▶ **WHAT YOU NEED TO DO**: Search the records below for the line containing "assert (H1 : in_int64". Output that line and all later lines exactly; output nothing else.

╔══

(** X6.  A numeric subgroup postfix is the eight-byte little-endian image
    of the number read as [uint64_t]: for a user group the subgroup
    identifier is the group followed by eight bytes from which the number
    is recovered, so two [int64_t] numbers give the same subgroup only if
    they are equal; and a string that is a decimal number gives the
    subgroup of that number, not of its characters. *)
Theorem numeric_subgroup_postfix (b : byte) (g : list byte) (i j : Z) (s : string) :
  in_int64 i -> in_int64 j ->
  token_subgroup (b :: g) (VNUM i) = Ok ((b :: g) ++ WRITEDATA64 (to_uint64 i))
  /\ length (WRITEDATA64 (to_uint64 i)) = 8%nat
  /\ le_value (WRITEDATA64 (to_uint64 i)) = to_uint64 i
  /\ (token_subgroup (b :: g) (VNUM i) = token_subgroup (b :: g) (VNUM j) -> i = j)
  /\ (lexical_cast_int64 s = Some i ->
      token_subgroup (b :: g) (VSTR s) = token_subgroup (b :: g) (VNUM i)).
Proof.
  intros Hi Hj.
  assert (Hval : forall k, le_value (WRITEDATA64 (to_uint64 k)) = to_uint64 k).
  { intros k. unfold WRITEDATA64. rewrite le_value_le_bytes.
    change (2 ^ (8 * Z.of_nat 8)) with (2 ^ 64).
    unfold to_uint64. apply Z.mod_mod. lia. }
  assert (Hnum : forall k, in_int64 k ->
                           token_subgroup (b :: g) (VNUM k)
                           = Ok ((b :: g) ++ WRITEDATA64 (to_uint64 k))).
  { intros k [Hlo Hhi].
    rewrite (token_subgroup_of_postfix (b :: g) (VNUM k) (WRITEDATA64 (to_uint64 k)));
      [reflexivity |].
    rewrite parsePostfix_VNUM.
    apply Z.leb_le in Hlo, Hhi. by rewrite Hlo, Hhi. }
  split; [by apply Hnum |]. split; [apply length_le_bytes |]. split; [apply Hval |]. split.
  - rewrite !Hnum by done. intros [= Heq]. apply app_inv_head in Heq.
    apply (f_equal le_value) in Heq. rewrite !Hval in Heq.
    unfold to_uint64, in_int64, INT64_MIN, INT64_MAX in *.
    destruct (Z_lt_le_dec i 0), (Z_lt_le_dec j 0).
    + replace i with ((i + 2 ^ 64) + (-1) * 2 ^ 64) in Heq by lia.
      replace j with ((j + 2 ^ 64) + (-1) * 2 ^ 64) in Heq by lia.
      rewrite !Z.mod_add in Heq by lia. rewrite !Z.mod_small in Heq by lia. lia.
    + replace i with ((i + 2 ^ 64) + (-1) * 2 ^ 64) in Heq by lia.
      rewrite Z.mod_add in Heq by lia. rewrite !Z.mod_small in Heq by lia. lia.
    + replace j with ((j + 2 ^ 64) + (-1) * 2 ^ 64) in Heq by lia.
      rewrite Z.mod_add in Heq by lia. rewrite !Z.mod_small in Heq by lia. lia.
    + rewrite !Z.mod_small in Heq by lia. lia.
  - intros Hcast. rewrite Hnum by done.
    rewrite (token_subgroup_of_postfix (b :: g) (VSTR s) (WRITEDATA64 (to_uint64 i))).
    + reflexivity.
    + unfold parsePostfix.
      destruct (Ascii.eqb (char0 s) "0" && Ascii.eqb (char0 s) "x") eqn:Hguard.
      * apply andb_true_iff in Hguard as [H0 Hx].
        apply Ascii.eqb_eq in H0. rewrite H0 in Hx. discriminate.
      * by rewrite Hcast.
Qed.

Lemma numeric_subgroup_postfix_witness :
  in_int64 (-2) /\ in_int64 258
  /\ lexical_cast_int64 "258" = Some 258
  /\ token_subgroup [x01] (VSTR "258") = token_subgroup [x01] (VNUM 258)
  /\ le_value (WRITEDATA64 (to_uint64 (-2))) = 2 ^ 64 - 2.
Proof.
  assert (H1 : in_int64 (-2)) by (vm_compute; split; discriminate).
  assert (H2 : in_int64 258) by (vm_compute; split; discriminate).
  destruct (numeric_subgroup_postfix x01 [] 258 (-2) "258" H2 H1) as (_ & _ & _ & _ & Hs).
  destruct (numeric_subgroup_postfix x01 [] (-2) 258 "258" H1 H2) as (_ & _ & Hv & _ & _).
  split; [exact H1 |]. split; [exact H2 |]. split; [reflexivity |].
  split; [exact (Hs eq_refl) | exact Hv].
Defined.

(** ** Reading a script back *)

Section ScriptInjective.
Context `{Env : TokenGroupEnv}.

╚══

▶ **WRITTEN RESPONSE**:
  assert (H1 : in_int64 (-2)) by (vm_compute; split; discriminate).
  assert (H2 : in_int64 258) by (vm_compute; split; discriminate).
  destruct (numeric_subgroup_postfix x01 [] 258 (-2) "258" H2 H1) as (_ & _ & _ & _ & Hs).
  destruct (numeric_subgroup_postfix x01 [] (-2) 258 "258" H1 H2) as (_ & _ & Hv & _ & _).
  split; [exact H1 |]. split; [exact H2 |]. split; [reflexivity |].
  split; [exact (Hs eq_refl) | exact Hv].
Defined.

(** ** Reading a script back *)

Section ScriptInjective.
Context `{Env : TokenGroupEnv}.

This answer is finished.